◆ **TASK INSTRUCTIONS**
Please state how many lines of the material contain "default", giving nothing but the number.

◆ **EXERCISE INPUTS**
(** ** cli-session-manager: the session table *)

Module Cli.
Import Js Str Os Buffer.
Local Open Scope string_scope.
Local Open Scope Z_scope.

Inductive Status : Type := starting | running | exited | error.

Record CliToolConfig : Type := {
  tool_id : string;
  tool_name : string;
  command : string;
  args : list string;
  description : string;
  tool_env : list (string * string);
  available : option bool;
  version : option string
}.

Record CreateCliSessionInput : Type := {
  in_projectId : string;
  in_worktreeId : string;
  in_cwd : string;
  in_tool : string;
  in_title : option string;
  in_commandArgs : option (list string)
}.

Record CliSessionInfo : Type := {
  info_id : string;
  info_title : string;
  info_projectId : string;
  info_worktreeId : string;
  info_cwd : string;
  info_tool : string;
  info_status : Status;
  info_createdAt : Z;
  info_updatedAt : Z
}.

(** The pty is a handle of the host; sockets are handles too. The
    socket set is the list of its members in the order in which they
    were added, which is the order in which a [Set] is iterated. The
    record's event emitter is never used by the source and is left out. *)
Record CliSessionRecord : Type := {
  id : string;
  title : string;
  projectId : string;
  worktreeId : string;
  cwd : string;
  tool : string;
  status : Status;
  createdAt : Z;
  updatedAt : Z;
  pty : nat;
  buffer : list N;
  sockets : list nat;
  lastActivity : Z
}.

Definition SESSION_IDLE_TIMEOUT : Z := 48 * 60 * 60 * 1000.
Definition MAX_SESSIONS_PER_PROJECT : Z := 10.
Definition MAX_TOTAL_SESSIONS : Z := 50.
Definition PTY_KILL_TIMEOUT : Z := 5000.

Record Manager : Type := {
  sessions : gmap string CliSessionRecord;
  tools : gmap string CliToolConfig
}.

(** The tool table of a fresh manager, before availability is probed;
    [tools[input.tool]] is a lookup among its own entries. *)
Definition initialTools : gmap string CliToolConfig :=
  <["codex" := {| tool_id := "codex"; tool_name := "Codex CLI";
                  command := "codex"; args := [];
                  description := "OpenAI Codex assistant CLI";
                  tool_env := []; available := None; version := None |}]>
  (<["claude" := {| tool_id := "claude"; tool_name := "Claude Code";
                    command := "claude"; args := [];
                    description := "Anthropic Claude Code interactive CLI";
                    tool_env := []; available := None; version := None |}]>
  (<["opencode" := {| tool_id := "opencode"; tool_name := "OpenCode";
                      command := "opencode"; args := [];
                      description := "OpenCode terminal UI";
                      tool_env := []; available := None; version := None |}]>
   ∅)).

Inductive Error : Type :=
| MaxTotalSessions
| MaxSessionsPerProject
| UnsupportedTool (tool : string)
| ToolUnavailable (name : string)
| CwdRequired
| StatFailed (path : string)
| CwdNotDirectory
| RealpathFailed (path : string)
| CwdOutsideSandbox
| SpawnFailed (command : string)
| SessionNotFound.

(** The text of the thrown [Error], where the source fixes it. *)
Definition message (e : Error) : string :=
  match e with
  | MaxTotalSessions => "Maximum total sessions (50) reached"
  | MaxSessionsPerProject => "Maximum sessions per project (10) reached"
  | UnsupportedTool t => "Unsupported CLI tool: " +:+ t
  | ToolUnavailable n => n +:+ " is not available on this system"
  | CwdRequired => "cwd is required"
  | StatFailed p => "stat " +:+ p
  | CwdNotDirectory => "cwd must be a directory"
  | RealpathFailed p => "realpath " +:+ p
  | CwdOutsideSandbox => "cwd must be within the home or temp directory"
  | SpawnFailed c => "spawn " +:+ c
  | SessionNotFound => "Session not found"
  end.

(** Messages sent to an attached socket. *)
Inductive ServerMsg : Type :=
| MsgSnapshot (data : list N)
| MsgData (data : list N)
| MsgStatus (status : Status)
| MsgExit (code : Z).

(** What an operation does to the outside world, in order. *)
Inductive Effect : Type :=
| Spawn (command : string) (args : list string) (cwd : string)
| Send (socket : nat) (msg : ServerMsg)
| CloseSocket (socket : nat) (code : Z) (reason : string).

Definition toInfo (s : CliSessionRecord) : CliSessionInfo :=
  {| info_id := id s; info_title := title s; info_projectId := projectId s;
     info_worktreeId := worktreeId s; info_cwd := cwd s; info_tool := tool s;
     info_status := status s; info_createdAt := createdAt s;
     info_updatedAt := updatedAt s |}.

Definition listSessions (m : Manager) : list CliSessionInfo :=
  map (fun kv => toInfo kv.2) (map_to_list (sessions m)).

(** [p === root || p.startsWith(root + path.sep)]. *)
Definition under (root p : string) : bool :=
  String.eqb p root || startsWith p (root +:+ "/").

Definition resolveCwd (env : Env) (inputPath : string) : result Error string :=
  if negb (truthy inputPath) then Throw CwdRequired
  else
    let normalized := path_resolve env inputPath in
    match fs_stat env normalized with
    | None => Throw (StatFailed normalized)
    | Some false => Throw CwdNotDirectory
    | Some true =>
        match fs_realpath env normalized with
        | None => Throw (RealpathFailed normalized)
        | Some real =>
            let realCwd := path_resolve env real in
            let realHome :=
              path_resolve env
                (default (os_homedir env) (fs_realpath env (os_homedir env))) in
            let realTmp :=
              path_resolve env
                (default (os_tmpdir env) (fs_realpath env (os_tmpdir env))) in
            let within := under realHome realCwd || under realTmp realCwd in
            if negb within then Throw CwdOutsideSandbox else Ok realCwd
        end
    end.

(** The number of sessions of a project:
    [Array.from(sessions.values()).filter(...).length]. *)
Definition projectSessions (m : Manager) (pid : string) : Z :=
  Z.of_nat (length (filter (fun kv => projectId kv.2 = pid)
                      (map_to_list (sessions m)))).

(** The separator of the default title, [U+00B7] between two spaces. *)
Definition middot : string := String (ascii_of_nat 183) EmptyString.

(** [createSession]: [now] is the clock and [uuid] the fresh identifier
    that [randomUUID] returns. The handlers registered on the pty are
    [onData] and [onExit] below; [markRunning] is the deferred status
    change. This is a call during whose [await] on [resolveCwd] nothing
    else touches the manager; its two halves are [createChecks] and
    [createResume] further down. *)
Definition createSession (env : Env) (m : Manager)
    (input : CreateCliSessionInput) (now : Z) (uuid : string)
  : result Error CliSessionInfo * Manager * list Effect :=
  let totalSessions := Z.of_nat (size (sessions m)) in
  if MAX_TOTAL_SESSIONS <=? totalSessions then (Throw MaxTotalSessions, m, [])
  else if MAX_SESSIONS_PER_PROJECT <=? projectSessions m (in_projectId input)
  then (Throw MaxSessionsPerProject, m, [])
  else
    match tools m !! in_tool input with
    | None => (Throw (UnsupportedTool (in_tool input)), m, [])
    | Some toolConfig =>
        match available toolConfig with
        | Some false => (Throw (ToolUnavailable (tool_name toolConfig)), m, [])
        | _ =>
            match resolveCwd env (in_cwd input) with
            | Throw e => (Throw e, m, [])
            | Ok resolvedCwd =>
                let commandArgs :=
                  (args toolConfig ++ default [] (in_commandArgs input))%list in
                let fx := [Spawn (command toolConfig) commandArgs resolvedCwd] in
                match pty_spawn env (command toolConfig) commandArgs resolvedCwd with
                | None => (Throw (SpawnFailed (command toolConfig)), m, fx)
                | Some handle =>
                    let record :=
                      {| id := uuid;
                         title := orElse (default "" (in_title input))
                                    (tool_name toolConfig +:+ " " +:+ middot
                                       +:+ " " +:+ in_worktreeId input);
                         projectId := in_projectId input;
                         worktreeId := in_worktreeId input;
                         cwd := resolvedCwd;
                         tool := tool_id toolConfig;
                         status := starting;
                         createdAt := now;
                         updatedAt := now;
                         pty := handle;
                         buffer := [];
                         sockets := [];
                         lastActivity := now |} in
                    (Ok (toInfo record),
                     {| sessions := <[uuid := record]> (sessions m);
                        tools := tools m |},
                     fx)
                end
            end
        end
    end.

Definition setBuffer (s : CliSessionRecord) (b : list N) : CliSessionRecord :=
  {| id := id s; title := title s; projectId := projectId s;
     worktreeId := worktreeId s; cwd := cwd s; tool := tool s;
     status := status s; createdAt := createdAt s; updatedAt := updatedAt s;
     pty := pty s; buffer := b; sockets := sockets s;
     lastActivity := lastActivity s |}.

Definition setActivity (s : CliSessionRecord) (t : Z) : CliSessionRecord :=
  {| id := id s; title := title s; projectId := projectId s;
     worktreeId := worktreeId s; cwd := cwd s; tool := tool s;
     status := status s; createdAt := createdAt s; updatedAt := updatedAt s;
     pty := pty s; buffer := buffer s; sockets := sockets s;
     lastActivity := t |}.

Definition setSockets (s : CliSessionRecord) (k : list nat) : CliSessionRecord :=
  {| id := id s; title := title s; projectId := projectId s;
     worktreeId := worktreeId s; cwd := cwd s; tool := tool s;
     status := status s; createdAt := createdAt s; updatedAt := updatedAt s;
     pty := pty s; buffer := buffer s; sockets := k;
     lastActivity := lastActivity s |}.

Definition appendBuffer (session : CliSessionRecord) (chunk : list N)
  : CliSessionRecord :=
  let grown := (buffer session ++ chunk)%list in
  if BUFFER_LIMIT <? jslength grown
  then setBuffer session (trimToSafeStart grown)
  else setBuffer session grown.

Definition broadcast (session : CliSessionRecord) (payload : ServerMsg)
  : list Effect :=
  map (fun socket => Send socket payload) (sockets session).

(** The [pty.onData] handler of a session. *)
Definition onData (record : CliSessionRecord) (data : list N) (now : Z)
  : CliSessionRecord * list Effect :=
  let r := appendBuffer (setActivity record now) data in
  (r, broadcast r (MsgData data)).

(** The handler as it acts on the table: the record of a live session
    is replaced by the updated one. *)
Definition deliver (m : Manager) (sessionId : string) (data : list N) (now : Z)
  : Manager * list Effect :=
  match sessions m !! sessionId with
  | None => (m, [])
  | Some record =>
      let '(r, fx) := onData record data now in
      ({| sessions := <[sessionId := r]> (sessions m); tools := tools m |}, fx)
  end.

(** [sockets.add(socket)]: a member stays where it is, a new one goes
    to the end. *)
Definition addSocket (socket : nat) (k : list nat) : list nat :=
  if bool_decide (socket ∈ k) then k else (k ++ [socket])%list.

(** [sockets.delete(socket)]. *)
Definition deleteSocket (socket : nat) (k : list nat) : list nat :=
  filter (fun x => x <> socket) k.

Definition attachWebSocket (m : Manager) (sessionId : string) (socket : nat)
  : Manager * list Effect :=
  match sessions m !! sessionId with
  | None => (m, [CloseSocket socket 4004 "Session not found"])
  | Some session =>
      let session' := setSockets session (addSocket socket (sockets session)) in
      let snapshot := trimToSafeStart (buffer session') in
      let fx :=
        ((if 0 <? jslength snapshot then [Send socket (MsgSnapshot snapshot)]
          else [])
         ++ [Send socket (MsgStatus (status session'))])%list in
      ({| sessions := <[sessionId := session']> (sessions m);
          tools := tools m |}, fx)
  end.

End Cli.

(** ** ws-auth: the token codec *)

Module WsAuth.
Import Str Os.
Local Open Scope string_scope.
Local Open Scope Z_scope.

(** JSON values; the numbers that occur are integral timestamps. *)
#[warnings="-register-all"]
Inductive json : Type :=
| JNull
| JBool (b : bool)
| JNum (n : Z)
| JStr (s : string)
| JArr (items : list json)
| JObj (fields : list (string * json)).

(** The primitives of the runtime that the codec calls: the HMAC-SHA256
    digest in base64url, [Buffer] conversions between a UTF-8 string and
    base64url, [JSON.stringify], [JSON.parse] ([None] when it throws a
    [SyntaxError]), and the numeric coercion that [<] applies to a value
    that is not a number ([None] for [NaN]). *)
Record Codec : Type := {
  WS_SECRET : string;
  hmac_base64url : string -> string -> string;
  base64url_of_utf8 : string -> string;
  utf8_of_base64url : string -> string;
  JSON_stringify : json -> string;
  JSON_parse : string -> option json;
  ToNumber : json -> option Z
}.

Inductive Exn : Type := SyntaxError | TypeError.

(** The object [{ sessionId, exp }]. *)
Definition SessionToken (sessionId : string) (exp : Z) : json :=
  JObj [("sessionId", JStr sessionId); ("exp", JNum exp)].

(** [generateSessionToken]; [now] is [Date.now()]. *)
Definition generateSessionToken (c : Codec) (sessionId : string) (now : Z)
  : string :=
  let exp := now + 60 * 60 * 1000 in
  let payload := SessionToken sessionId exp in
  let payloadStr := JSON_stringify c payload in
  let payloadB64 := base64url_of_utf8 c payloadStr in
  let signature := hmac_base64url c (WS_SECRET c) payloadB64 in
  payloadB64 +:+ "." +:+ signature.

◆ **ANSWER SPACE**
5